Die Lagerung des Öls sollte so erfolgen, dass Unbefugte bzw. kleine Kinder keinen Zugriff haben. Bestenfalls wird es trocken gelagert und in einer dunklen Ecke ganz oben auf dem Regal platziert. Wer sich regelmäßig einen Überblick aller noch vorhandenen (offenen) Ölreserven für die Maschine verschaffen möchte, kann eine Beleuchtung direkt in Ablagenähe installieren. Das ausreichende Licht dient auch der Sicherheit, denn bei einer zu dunklen Umgebung fällt es häufig schwer, den Behälter zu greifen. Um Missgeschicke mit einem geplatzten Behälter durch Herunterfallen zu vermeiden, hilft die Beleuchtung punktuell.

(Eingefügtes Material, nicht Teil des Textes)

(* ===== verification/GoFloat.v ===== *)
(** * Go's [float64]

    IEEE 754 binary64 with round to nearest even, by the executable
    specification of the Standard Library ([SpecFloat], precision 53, maximal
    exponent 1024).  Every Go operation is one correctly rounded operation:
    the model is that of a target on which the compiler does not fuse a
    multiplication and an addition (amd64). *)
From Stdlib Require Import ZArith Lia SpecFloat.
From stdpp Require Import base strings list.
From S2P Require Import Prelude GoStrings.

Abbreviation float := spec_float.

#[export] Instance float_eq_dec : EqDecision spec_float.
Proof. solve_decision. Defined.

Definition fadd (a b : float) : float := SFadd 53 1024 a b.
Definition fsub (a b : float) : float := SFsub 53 1024 a b.
Definition fmul (a b : float) : float := SFmul 53 1024 a b.
Definition fdiv (a b : float) : float := SFdiv 53 1024 a b.

(** The conversion [float64(n)] of an integer. *)
Definition of_int (z : Z) : float := binary_normalize 53 1024 z 0 false.

(** A decimal constant [n / d]: the nearest float64, as the compiler rounds
    an untyped constant. *)
Definition ratio (n d : Z) : float := fdiv (of_int n) (of_int d).

Definition f0 : float := S754_zero false.
Definition f1 : float := of_int 1.

Definition flt (a b : float) : bool := SFltb a b.
Definition fle (a b : float) : bool := SFleb a b.
Definition feq (a b : float) : bool := SFeqb a b.

Definition is_nan (a : float) : bool :=
  match a with S754_nan => true | _ => false end.

Definition signbit (a : float) : bool :=
  match a with
  | S754_zero s | S754_infinity s | S754_finite s _ _ => s
  | S754_nan => false
  end.

(** [math.Max] *)
Definition fmax (x y : float) : float :=
  match x, y with
  | S754_infinity false, _ | _, S754_infinity false => S754_infinity false
  | S754_nan, _ | _, S754_nan => S754_nan
  | S754_zero s, S754_zero _ => if s then y else x
  | _, _ => if flt y x then x else y
  end.

(** [math.Round]: half away from zero. *)
Definition fround (x : float) : float :=
  match x with
  | S754_finite s m e =>
      if 0 <=? e then x
      else
        let d := 2 ^ (- e) in
        let q := Z.pos m / d in
        let r := Z.pos m mod d in
        let n := if d <=? 2 * r then q + 1 else q in
        if n =? 0 then S754_zero s
        else if s then SFopp (of_int n) else of_int n
  | _ => x
  end.

(** [math.Pow(2, k)] for an integral [k]. *)
Definition fpow2 (k : Z) : float := SFldexp 53 1024 f1 k.

(** The conversion of a float64 to an int64: truncation toward zero.  A value
    that does not fit is implementation-dependent in Go: [oor] is the
    platform's answer. *)
Definition ftrunc (x : float) : option Z :=
  match x with
  | S754_zero _ => Some 0
  | S754_finite s m e =>
      let v := if 0 <=? e then Z.pos m * 2 ^ e else Z.pos m / 2 ^ (- e) in
      Some (if s then - v else v)
  | _ => None
  end.

Definition to_int64 (oor : float -> Z) (x : float) : Z :=
  match ftrunc x with
  | Some z => if (min64 <=? z) && (z <=? max64) then z else oor x
  | None => oor x
  end.

(** amd64: every value that does not fit converts to the least int64. *)
Definition oor_amd64 (_ : float) : Z := min64.

(** ** [%.Nf] formatting: the exact value rounded half to even *)
Fixpoint pad_zeros (n : nat) : string :=
  match n with O => EmptyString | S n' => String (Ascii.ascii_of_nat 48) (pad_zeros n') end.

Definition frac_digits (prec : nat) (z : Z) : string :=
  let s := itoa z in
  (pad_zeros (prec - String.length s) ++ s)%string.

Definition fmt_scaled (neg : bool) (prec : nat) (z : Z) : string :=
  let p := 10 ^ Z.of_nat prec in
  ((if neg then "-" else "") ++ itoa (z / p) ++
   match prec with O => "" | _ => "." ++ frac_digits prec (z mod p) end)%string.

Definition fmt_fixed (prec : nat) (x : float) : string :=
  match x with
  | S754_nan => "NaN"%string
  | S754_infinity s => (if s then "-Inf" else "+Inf")%string
  | S754_zero s => fmt_scaled s prec 0
  | S754_finite s m e =>
      let n := Z.pos m * 10 ^ Z.of_nat prec in
      if 0 <=? e then fmt_scaled s prec (n * 2 ^ e)
      else
        let d := 2 ^ (- e) in
        let q := n / d in
        let r := n mod d in
        fmt_scaled s prec
          (match 2 * r ?= d with
           | Lt => q
           | Gt => q + 1
           | Eq => if Z.even q then q else q + 1
           end)
  end.

Example ex_half_even : fmt_fixed 0 (ratio 5 2) = "2"%string.
Proof. vm_compute. reflexivity. Qed.
Example ex_third : fmt_fixed 3 (ratio 1 3) = "0.333"%string.
Proof. vm_compute. reflexivity. Qed.
Example ex_small : fmt_fixed 3 (ratio 1 200) = "0.005"%string.
Proof. vm_compute. reflexivity. Qed.
Example ex_round : fround (ratio 5 2) = of_int 3.
Proof. vm_compute. reflexivity. Qed.

(** ** The order of floats that are not NaN

    [fkey] maps a float to a triple whose lexicographic order is the order of
    the floats. *)
Definition fkey (x : float) : Z * Z * Z :=
  match x with
  | S754_infinity true => (-2, 0, 0)
  | S754_finite true m e => (-1, - e, - Z.pos m)
  | S754_zero _ => (0, 0, 0)
  | S754_finite false m e => (1, e, Z.pos m)
  | S754_infinity false => (2, 0, 0)
  | S754_nan => (3, 0, 0)
  end.

Definition lex3 (a b : Z * Z * Z) : comparison :=
  let '(a1, a2, a3) := a in
  let '(b1, b2, b3) := b in
  match a1 ?= b1 with
  | Eq => match a2 ?= b2 with Eq => a3 ?= b3 | c => c end
  | c => c
  end.

Lemma SFcompare_key a b :
  is_nan a = false -> is_nan b = false -> SFcompare a b = Some (lex3 (fkey a) (fkey b)).
Proof.
  destruct a as [sa|[]| |[] ma ea], b as [sb|[]| |[] mb eb]; simpl; try done; intros _ _.
  rewrite !Z.compare_opp, (Z.compare_antisym ea eb).
  by destruct (ea ?= eb).
Qed.

Lemma lex3_refl a : lex3 a a = Eq.
Proof. destruct a as [[a1 a2] a3]. simpl. by rewrite !Z.compare_refl. Qed.

Lemma lex3_lt a1 a2 a3 b1 b2 b3 :
  lex3 (a1, a2, a3) (b1, b2, b3) = Lt <->
  a1 < b1 \/ (a1 = b1 /\ (a2 < b2 \/ (a2 = b2 /\ a3 < b3))).
Proof.
  simpl. destruct (Z.compare_spec a1 b1), (Z.compare_spec a2 b2), (Z.compare_spec a3 b3);
    split; intros; try done; lia.
Qed.

Lemma lex3_eq a b : lex3 a b = Eq -> a = b.
Proof.
  destruct a as [[a1 a2] a3], b as [[b1 b2] b3]. simpl.
  destruct (Z.compare_spec a1 b1), (Z.compare_spec a2 b2), (Z.compare_spec a3 b3); congruence.
Qed.

Lemma lex3_antisym a b : lex3 b a = CompOpp (lex3 a b).
Proof.
  destruct a as [[a1 a2] a3], b as [[b1 b2] b3]. simpl.
  rewrite (Z.compare_antisym a1 b1), (Z.compare_antisym a2 b2), (Z.compare_antisym a3 b3).
  destruct (a1 ?= b1), (a2 ?= b2), (a3 ?= b3); reflexivity.
Qed.

Lemma lex3_trans a b c : lex3 a b = Lt -> lex3 b c = Lt -> lex3 a c = Lt.
Proof.
  destruct a as [[a1 a2] a3], b as [[b1 b2] b3], c as [[c1 c2] c3].
  rewrite !lex3_lt. lia.
Qed.

Lemma flt_key a b :
  is_nan a = false -> is_nan b = false -> flt a b = true <-> lex3 (fkey a) (fkey b) = Lt.
Proof.
  intros Ha Hb. unfold flt, SFltb. rewrite SFcompare_key by done.
  by destruct (lex3 (fkey a) (fkey b)).
Qed.

Lemma feq_key a b :
  is_nan a = false -> is_nan b = false -> feq a b = true <-> fkey a = fkey b.
Proof.
  intros Ha Hb. unfold feq, SFeqb. rewrite SFcompare_key by done. split.
  - intros H. apply lex3_eq. by destruct (lex3 (fkey a) (fkey b)).
  - intros ->. by rewrite lex3_refl.
Qed.

Lemma flt_not_nan a b : flt a b = true -> is_nan a = false /\ is_nan b = false.
Proof. destruct a as [?|[]| |[]], b as [?|[]| |[]]; done. Qed.

Lemma flt_irrefl a : flt a a = false.
Proof.
  destruct (is_nan a) eqn:E; [by destruct a|].
  destruct (flt a a) eqn:F; [|done]. apply flt_key in F; [|done..].
  by rewrite lex3_refl in F.
Qed.

Lemma flt_asym a b : flt a b = true -> flt b a = false.
Proof.
  intros H. destruct (flt_not_nan _ _ H) as [Ha Hb].
  destruct (flt b a) eqn:F; [|done]. apply flt_key in F; [|done..]. apply flt_key in H; [|done..].
  rewrite lex3_antisym, F in H. done.
Qed.

Lemma flt_trans a b c : flt a b = true -> flt b c = true -> flt a c = true.
Proof.
  intros H1 H2. destruct (flt_not_nan _ _ H1), (flt_not_nan _ _ H2).
  apply flt_key; [done..|]. apply flt_key in H1; [|done..]. apply flt_key in H2; [|done..].
  eauto using lex3_trans.
Qed.

Lemma flt_ntrans a b c :
  is_nan a = false -> is_nan b = false -> is_nan c = false ->
  flt b a = false -> flt c b = false -> flt c a = false.
Proof.
  intros Ha Hb Hc H1 H2. destruct (flt c a) eqn:E; [|done]. exfalso.
  apply flt_key in E; [|done..].
  assert (N1 : lex3 (fkey b) (fkey a) <> Lt) by (rewrite <- flt_key by done; congruence).
  assert (N2 : lex3 (fkey c) (fkey b) <> Lt) by (rewrite <- flt_key by done; congruence).
  rewrite lex3_antisym in N1, N2.
  destruct (lex3 (fkey a) (fkey b)) eqn:E1; [|  |done].
  - apply lex3_eq in E1. rewrite E1 in E. rewrite lex3_antisym, E in N2. done.
  - pose proof (lex3_trans _ _ _ E E1) as E3. rewrite lex3_antisym, E3 in N2. done.
Qed.

Lemma flt_total a b :
  is_nan a = false -> is_nan b = false -> flt a b = false -> flt b a = false -> feq a b = true.
Proof.
  intros Ha Hb H1 H2. apply feq_key; [done..|].
  assert (N1 : lex3 (fkey a) (fkey b) <> Lt) by (rewrite <- flt_key by done; congruence).
  assert (N2 : lex3 (fkey b) (fkey a) <> Lt) by (rewrite <- flt_key by done; congruence).
  rewrite lex3_antisym in N2. apply lex3_eq. by destruct (lex3 (fkey a) (fkey b)).
Qed.

Lemma feq_flt_l a b c : feq a b = true -> flt c b = flt c a.
Proof.
  intros H. destruct (is_nan c) eqn:Hc; [by destruct c, a, b|].
  assert (Ha : is_nan a = false) by (by destruct a as [?|[]| |[]], b as [?|[]| |[]]).
  assert (Hb : is_nan b = false) by (by destruct a as [?|[]| |[]], b as [?|[]| |[]]).
  apply feq_key in H; [|done..].
  unfold flt, SFltb. rewrite !SFcompare_key by done. by rewrite H.
Qed.

Lemma feq_refl a : is_nan a = false -> feq a a = true.
Proof. intros H. by apply feq_key. Qed.

Lemma feq_sym a b : feq a b = feq b a.
Proof.
  destruct (is_nan a) eqn:Ha; [by destruct a, b|].
  destruct (is_nan b) eqn:Hb; [by destruct b, a as [?|[]| |[]]|].
  destruct (feq a b) eqn:E; symmetry.
  - apply feq_key in E; [|done..]. apply feq_key; done.
  - destruct (feq b a) eqn:F; [|done]. apply feq_key in F; [|done..].
    assert (feq a b = true) by (by apply feq_key). congruence.
Qed.

Lemma feq_flt_r a b c : feq a b = true -> flt a c = flt b c.
Proof.
  intros H.
  assert (is_nan a = false /\ is_nan b = false) as [Ha Hb]
    by (by destruct a as [?|[]| |[]], b as [?|[]| |[]]).
  apply feq_key in H; [|done..]. destruct (is_nan c) eqn:Hc.
  { destruct c; try done. by destruct a as [?|[]| |[]], b as [?|[]| |[]]. }
  apply eq_true_iff_eq. rewrite !flt_key by done. by rewrite H.
Qed.

Lemma feq_not_nan a b : feq a b = true -> is_nan a = false /\ is_nan b = false.
Proof. by destruct a as [?|[]| |[]], b as [?|[]| |[]]. Qed.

Tipp: Eine optimale Beleuchtung empfiehlt sich übrigens auch, wenn das Öl an der Maschine wieder aufgeführt werden soll. Das geschieht am besten bei trockenem Wetter unter einem Dach an der Luft. Lässt es sich nicht vermeiden, ist das Auffüllen auch in der Garage möglich. Allerdings sollten hier keine offenen Flammen (beispielsweise eine Kerze) in der Nähe sein, da es durch die Ausdünstungen zu Verpuffungen kommen kann.

 

Optimale Maschinenpflege: So oft sollte der Ölstand überprüft werden

Die meisten Hersteller empfehlen einen Ölwechsel alle 3.000 bis 6.000 Kilometer oder alle 6 Monate. Wer seine Maschine in besonders anspruchsvollem Klima (beispielsweise heiße, Temperaturen) fährt, sollte regelmäßig nach seinem Öl schauen und auch den Wechsel öfter in Betracht ziehen.

Um einen Ölverlust frühzeitig zu bemerken, ist der regelmäßige Blick auf die Ölstandsanzeige unabdingbar. Wird das Motorrad oft auf längeren Strecken gefahren, ist eine Kontrolle des Ölstandes nach ca. 1.000 Kilometer empfehlenswert. Wird eine verminderte Zustandsmenge in der Kontrollanzeige ersichtlich, sollte die Maschine sofort bei der nächstmöglichen Gelegenheit angehalten und der Ölstand überprüft werden. Zeigt sich hierbei, dass tatsächlich eine reduzierte Menge im Tank ist, hilft das Auffüllen bis zum nächsten Ölwechsel.

Auch am Fahrverhalten der Maschine lässt sich oft erkennen, ob der Ölstand womöglich zu niedrig ist. Eine Vibration während des Fahrens oder eine schwache Leistung können auf zu wenig Öl im Tank hindeuten.

 

Öl im Motorrad richtig auffüllen

Wurde der festgestellt, kann die fehlende Menge bis zum nächsten vollständigen Wechsel nachgefüllt werden. Wichtig hierbei ist die richtige Temperatur der Flüssigkeit im Tank. Wurde die Maschine bis gerade eben noch auf einer längeren Strecke bewegt, sollte sie erst einmal ein paar Minuten Ruhe und Abkühlung erhalten. So wird sichergestellt, dass das erhitzte Öl im Tankinneren nicht beim Auffüllen herausspritzt.

Damit die schwierige Flüssigkeit nicht auf dem Äußeren der Maschine landet, ist eine Einfüllhilfe in Form eines Trichters empfehlenswert. Nichts geht daneben und auch der letzte Tropfen aus der Flasche kann benutzt werden. Hierfür wird die sie einfach steil nach oben gestellt und kurz (ca. 1 Minute) gehalten, sodass das Öl vollständig in den Tank kann.